De Sluiper is de naam van de seriemoordenaar waar hij jacht op maakt, een benaming waarvan de politie vurig hoopt dat de pers er nooit lucht van zal krijgen. Tot nu toe heeft hij tien moorden op zijn naam en het zou niemand bij de speciale eenheid verbazen als dat er minstens nog tien zouden zijn.
Mitzi Fallon zit aan Carters bureau om te horen wat haar te wachten staat.
‘De bijnaam komt voort uit het feit dat die vent nog nooit gezien is...’
‘Nooit?’
Carter werpt haar een ijzige blik toe. ‘Ik hou er niet van onderbroken te worden. Als je iets niet snapt, wacht dan en vraag het aan het einde.’
‘Pardon?’
‘Laat me uitspreken, dan hoef je geen onnodige vragen te stellen. De moordenaar is nooit gezien. Hij sluipt de huizen van alleenstaande vrouwen binnen en doodt ze in hun slaap.’
Mitzi wil vragen hoe, maar besluit die vraag te bewaren.
‘Altijd dezelfde methode. Hij trekt een laken of een dekbed strak rond hun armen en benen zodat ze zich niet kunnen verzetten. Dan knielt hij boven op ze en wurgt hij ze.’ Carter raadt haar gedachten. ‘Linkshandig, altijd met maar één hand. Volgens de patholoog-anatoom zijn er in sommige gevallen aanwijzingen dat hij zijn rechterhand over hun mond hield.’
Mitzi vraagt zich af of de slachtoffers hem hebben gebeten, of er een kans was op DNA.
‘We hebben genetische vingerafdrukken van het eerste en derde slachtoffer – althans, eerste en derde waar wij van afweten. Ik zal je de dossiers geven. Bij de eerste was het haar en speeksel. Haar van zijn scheenbeen en pluis van een wollen sok – die waren op de rand van het bed achtergebleven toen hij op het slachtoffer klom. Bij de derde was het vlees en bloed van een bijtwond toen hij zijn rechterhand over haar mond legde. Voor je het vraagt, ja, we hebben het door de databank gehaald. De man heeft geen strafblad en bij de FBI leverde het ook niets op. Ik heb zelfs contact opgenomen met de Canadese politie. Je kunt nu vragen stellen.’

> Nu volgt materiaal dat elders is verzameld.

(** The search for the slot of a descriptor. *)
Lemma find_request_ok s arr slots sd k r :
  cells (requests s) !! arr = Some slots -> 0 <= k -> slots !! Z.to_nat k = Some r -> req_sd r = sd ->
  (forall j r', 0 <= j -> slots !! Z.to_nat j = Some r' -> req_sd r' = sd -> j = k) ->
  m_for (length slots) 0 (request_for (Some arr) sd) s = Ok (Some k, s).
Proof.
  intros Hsl Hk Hr Hsd Huniq. pose proof (lookup_lt_Some _ _ _ Hr) as Hklt.
  set (f := fun j => match slots !! Z.to_nat j with
                     | Some r => if decide (req_sd r = sd) then Some j else None
                     | None => None end).
  rewrite (m_for_find _ _ f).
  - do 2 f_equal. destruct (first_some (length slots) 0 f) as [j|] eqn:Hfs.
    + apply first_some_inv in Hfs as (j' & Hj' & Hfj). unfold f in Hfj.
      destruct (slots !! Z.to_nat j') as [rj|] eqn:Hrj; [|done]. case_decide; [|done].
      injection Hfj as <-. f_equal. apply (Huniq j' rj); [lia|done|done].
    + exfalso. rewrite first_some_none in Hfs. specialize (Hfs k ltac:(lia)).
      unfold f in Hfs. by rewrite Hr, decide_True in Hfs by done.
  - intros j Hj. unfold request_for, f.
    destruct (lookup_lt_is_Some_2 slots (Z.to_nat j)) as [rj Hrj]; [lia|].
    rewrite m_bind_ok with (a := rj) (s' := s) by (apply (load_req_ok _ arr slots); (done || lia)).
    by rewrite Hrj.
Qed.

Lemma completed_sds_snoc slots l a x k r : request x = (Some a, k) -> slots !! Z.to_nat k = Some r ->
  forall b, completed_sds slots (l ++ [(b, x)]) = completed_sds slots l ++ [req_sd r].
Proof. intros Hx Hr b. unfold completed_sds. rewrite fmap_app. cbn. rewrite Hx. cbn. by rewrite Hr. Qed.
(** The operating system lets the event happen. *)
Definition enabled (a : positive) s (e : event) : Prop :=
  match e with Arrives packet peer => delivered a s packet peer | _ => True end.

Inductive execs (a : positive) : state T W -> list event -> list answer -> state T W -> Prop :=
| execs_nil s : execs a s [] [] s
| execs_cons s e x s1 es xs s2 : enabled a s e -> perform a e s = Ok (x, s1) ->
    execs a s1 es xs s2 -> execs a s (e :: es) (x :: xs) s2.

Lemma turn_ok s a sd L packet peer : listening_as s a sd L -> delivered a s packet peer ->
  if stuck L then network_recv_thread_turn (Some a) false s = Crash Abort
  else exists b s' L', perform a (Arrives packet peer) s = Ok (Opened b, s') /\
    lstep L (Arrives packet peer) (Opened b) L' /\ listening_as s' a sd L'.
Proof.
  intros (c & qa & arr & q & slots & l & rest & <- & R)
    (c' & i & t & fd' & w1 & more & Hc & Hi & Ht & Hacc & Hfd & Hstr & Hlen & Hfam).
  pose proof (li_ctx _ _ _ _ _ _ _ _ _ (rp_inv _ _ _ _ _ _ _ _ _ _ R)) as Hc'. rewrite Hc in Hc'. injection Hc' as ->.
  destruct (rp_impl _ _ _ _ _ _ _ _ _ _ R) as (i' & t' & Hi' & Ht' & Hsc & Hso & Hstk).
  assert (i' = i) as -> by congruence. assert (t' = t) as -> by congruence.
  pose proof (li_flags _ _ _ _ _ _ _ _ _ (rp_inv _ _ _ _ _ _ _ _ _ _ R)) as Hfl.
  apply andb_true_iff in Hfl as [Hlis _].
  pose proof (recv_packet_listening s a c i t fd' peer 16 w1 MAX_IP_PAYLOAD_LEN Hc Hi Ht Hsc Hso Hlis
    (rp_passive _ _ _ _ _ _ _ _ _ _ R) Hacc Hfd) as Hrecv.
  unfold MAX_IP_PAYLOAD_LEN in Hlen, Hrecv.
  rewrite Hstk. destruct (decide (new_socket t = -1)) as [Hnew|Hnew].
  2: { rewrite bool_decide_false by done. cbn [negb]. unfold network_recv_thread_turn. by apply m_bind_crash. }
  rewrite bool_decide_true in Hstk |- * by done. cbn [negb]. pose proof Hstk as Hs0. cbn [negb] in Hs0.
  set (s1 := set_impls _ _) in Hrecv.
  destruct (recv_frame_ok s1 fd' packet more 1500) as (w2 & Hfr & _); [lia|lia|exact Hstr|].
  rewrite take_ge in Hfr by lia. rewrite Hfr in Hrecv.
  pose proof (represents_accept s a qa arr c q slots l rest L i t fd' peer w2 R Hi Ht Hfd) as R1.
  change (set_world w2 (set_impls _ _)) with (set_world w2 s1) in R1.
  destruct (arrives_ok _ _ _ _ _ _ _ _ _ _ packet peer R1 Hfam) as (b & s' & q' & slots' & L' & Hrun & R' & Hb).
  destruct (rp_impl _ _ _ _ _ _ _ _ _ _ R') as (i2 & t2 & Hi2 & Ht2 & _ & _ & Hstk2).
  assert (b = negb (stuck L')) as Hbs.
  { destruct b; [destruct Hb as (_ & ? & ? & ? & _ & _ & ->); done|by destruct Hb as [_ ->]]. }
  exists b, s', L'. split; [|split; [|by exists (accepted_from peer 16 c), qa, arr, q', slots', l, rest]].
  - assert (network_recv_thread_turn (Some a) false s = Ok (true, s')) as Hturn.
    { unfold network_recv_thread_turn. m_use Hrecv. rewrite decide_False by lia.
      erewrite m_bind_ok by (apply m_assert_dec; unfold MAX_IP_PAYLOAD_LEN; lia).
      erewrite m_bind_ok by (apply load_ctx_ok; cbn; apply lookup_insert_eq).
      cbn [accepted_from listening set_network_state network_state peer_addr peer_addr_len set_peer_addr_len set_peer_addr].
      rewrite Hlis. rewrite m_bind_ok with (a := tt) (s' := s'); [done|]. by m_use Hrun. }
    cbn [perform]. m_use Hturn.
    rewrite m_bind_ok with (a := Some i2) (s' := s').
    2: { unfold impl_of. erewrite m_bind_ok by (apply load_ctx_ok; apply (rp_inv _ _ _ _ _ _ _ _ _ _ R')). by rewrite Hi2. }
    m_step. by rewrite Hbs, Hstk2, negb_involutive.
  - assert (wanted (Listener (capacity L) (pending L) (ready L) (free_sds L) true) packet peer = wanted L packet peer)
      as Hw by done. rewrite Hw in Hb. destruct b.
    + destruct Hb as (Hwt & x & cx & k & Hk & Hx & ->). exact (step_open L packet peer x cx k Hs0 Hwt Hk Hx).
    + destruct Hb as [Hno ->]. exact (step_drop L packet peer Hs0 Hno).
Qed.
(** C32: what [stcp_wait_for_event] reports, in terms of the messages in the
    two queues the transport layer reads.  The result has bit 0 exactly when
    [APP_DATA] is asked for and the application has sent something not yet
    read, bit 1 exactly when [NETWORK_DATA] is asked for and a segment
    waits, and bit 2, asked for or not, exactly when the application has
    closed the socket and all it had sent has been read.  In that last case
    the call takes the request back, so that no later call on the state it
    leaves reports it again; it changes nothing else.  With nothing to report
    the call waits or, given a time, returns [TIMEOUT] once it has passed. *)
Theorem wait_for_event_correct s sd a c flags timed_out amsgs arest nmsgs nrest :
  descriptor s sd a c ->
  queue_rep (queue_nodes s) (app_recv_queue c) amsgs arest ->
  queue_rep (queue_nodes s) (network_recv_queue c) nmsgs nrest ->
  exists rc, 0 <= rc < 8 /\
    (Z.testbit rc 0 = true <-> Z.testbit flags 0 = true /\ amsgs <> []) /\
    (Z.testbit rc 1 = true <-> Z.testbit flags 1 = true /\ nmsgs <> []) /\
    (Z.testbit rc 2 = true <-> close_requested c = true /\ amsgs = []) /\
    (rc = 0 -> stcp_wait_for_event sd flags timed_out s = if timed_out then Ok (0, s) else Crash Blocks) /\
    (rc <> 0 -> Z.testbit rc 2 = false -> stcp_wait_for_event sd flags timed_out s = Ok (rc, s)) /\
    (Z.testbit rc 2 = true ->
       let s' := set_contexts (heap_put a (set_close_requested false c) (contexts s)) s in
       stcp_wait_for_event sd flags timed_out s = Ok (rc, s') /\
       forall flags' timed_out' rc' s'',
         stcp_wait_for_event sd flags' timed_out' s' = Ok (rc', s'') -> Z.testbit rc' 2 = false /\ s'' = s').
Proof.
  intros Hd Ha Hn. apply queue_head in Ha, Hn.
  destruct (ready_events_bits flags c) as (H0 & H1 & H2).
  pose proof (land_flag flags 0 ltac:(lia)) as L0. pose proof (land_flag flags 1 ltac:(lia)) as L1.
  change (2 ^ 0) with APP_DATA in L0. change (2 ^ 1) with NETWORK_DATA in L1.
  assert (close_requested c && bool_decide (head (app_recv_queue c) = NULL) = Z.testbit (ready_events flags c) 2)
    as Hcl by (by rewrite H2).
  exists (ready_events flags c). split; [apply ready_events_range|]. split_and!.
  - rewrite H0, andb_true_iff, !bool_decide_eq_true. tauto.
  - rewrite H1, andb_true_iff, !bool_decide_eq_true. tauto.
  - rewrite H2, andb_true_iff, bool_decide_eq_true. destruct (decide (head (app_recv_queue c) = NULL)), (decide (amsgs = []));
      tauto.
  - intros Hz. rewrite (wait_step s sd a c) by done. by rewrite decide_False by (intros Hne; exact (Hne Hz)).
  - intros Hz Hb. rewrite (wait_step s sd a c) by done. by rewrite decide_True, Hcl, Hb by done.
  - intros Hb s'. assert (ready_events flags c <> 0) as Hz by (intros Hz; by rewrite Hz in Hb).
    split; [rewrite (wait_step s sd a c) by done; by rewrite decide_True, Hcl, Hb by done|].
    intros flags' timed_out' rc' s''.
    assert (descriptor s' sd a (set_close_requested false c)) as Hd' 
      by (destruct Hd as (Hsd & Hg & Hc & Hmy); split_and!; [done|done|by apply lookup_insert_eq|done]).
    rewrite (wait_step s' sd a (set_close_requested false c)) by done. cbn [close_requested set_close_requested andb].
    destruct (ready_events_bits flags' (set_close_requested false c)) as (_ & _ & Hb').
    destruct (decide (ready_events flags' (set_close_requested false c) <> 0)); [|destruct timed_out'; [|intros He; discriminate He]]; intros [= <- <-]; (split; [|reflexivity]);
      [exact Hb'|reflexivity].
Qed.
(* ===== verification/MysockApi.v ===== *)
(** * The application's socket calls

    Models [Assignment3/src/mysock_api.c].  [myclose] blocks in
    [pthread_join] until the transport thread has returned; it is therefore
    split there into [myclose_request] and [myclose_finish], and
    [myclose_now] is the whole call on a socket whose transport thread, if
    any, has returned; [myclose] is the call with the transport layer as it is,
    whose thread does not return.  Its nesting is bounded by a depth: closing a listening
    socket closes the connections waiting on it. *)

From S2P Require Import Prelude Heap HashTable PacketQueue MysockTypes TcpSum TcpIo Mysock Demux StcpApi.

Section code.
Context {T W : Type} `{KT : KeyedTable T Z positive} `{OS W}.
Abbreviation M := (M T W).

(** [MYSOCK_CHECK(cond, rc)]: [errno = rc; return -1;] *)
Definition MYSOCK_ERROR_EXIT (rc : Z) : M Z := modify (set_errno rc);; mret (-1).
Definition MYSOCK_CHECK (cond : bool) (rc : Z) (k : M Z) : M Z :=
  if cond then k else MYSOCK_ERROR_EXIT rc.

Definition mysocket : M Z := _mysock_new_mysocket.

Definition mybind (sd : Z) (addr : sockaddr_in) : M Z :=
  p ← _mysock_get_context sd;
  MYSOCK_CHECK (bool_decide (p <> NULL)) EBADF (
  MYSOCK_CHECK (bool_decide (sa_family addr = AF_INET)) EADDRNOTAVAIL (
  c ← load_ctx p;
  m_assert (negb (listening c));;
  update_ctx p (set_bound true);;
  update_net p (set_local_addr addr);;
  _network_bind p addr)).

(** Up to the wait for the connection. *)
Definition myconnect (sd : Z) (name : sockaddr_in) (namelen : Z) : M Z :=
  p ← _mysock_get_context sd;
  MYSOCK_CHECK (bool_decide (p <> NULL)) EINVAL (
  c ← load_ctx p;
  MYSOCK_CHECK (bool_decide (peer_addr_len (network_state c) = 0)) EISCONN (
  update_net p (set_peer_addr name);;
  update_net p (set_peer_addr_len namelen);;
  update_net p (set_peer_addr_valid true);;
  rc ← (if bound c then mret 0 else _mysock_bind_ephemeral p);
  if decide (rc < 0) then mret rc else
  _mysock_transport_init sd true;;
  mret 0)).
(** After the transport thread has unblocked the application. *)
Definition myconnect_finish (sd : Z) : M Z :=
  p ← _mysock_get_context sd; _mysock_wait_for_connection p.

Ze neemt hem op aan de andere kant van het bureau – het scherpe, gladgeschoren gezicht, helderblauwe ogen, perfect geknipt kort, donker haar (geen grijs), een mooi zwart pak en een hagelwit overhemd. Perfect. Te perfect. ‘Lachen, dronken worden, je aftrekken of kattenkwaad uithalen, doe je dat wel eens?’
‘Nee.’ Zijn stem is even koud als zijn blik.
‘Mooi. Ik zou het vervelend vinden als er iets normaal aan je was.’ Ze staat op.
‘Waar ga jij heen? Ik ben nog niet klaar.’
‘Tampon. Ik ben op dit moment erg ongesteld en ik moet zo snel mogelijk een nieuwe indoen. Ik gebruik de supersterke – maximale bescherming staat er op het doosje – om zo lang mogelijk zo veel mogelijk menstruatievocht op te vangen. Je kunt meer vragen stellen als ik klaar ben.’
Zijn volmaakt gevormde mond valt open.
Mitzi draait zich om en glimlacht innemend terwijl ze de deur opendoet. ‘Ik zal op de terugweg koffie voor ons meenemen. Dan kunnen we misschien afronden met een lijstje van wat je precies wilt dat ik doe en dan kan ik jou precies vertellen hoe je mij moet behandelen om te zorgen dat ik het doe.’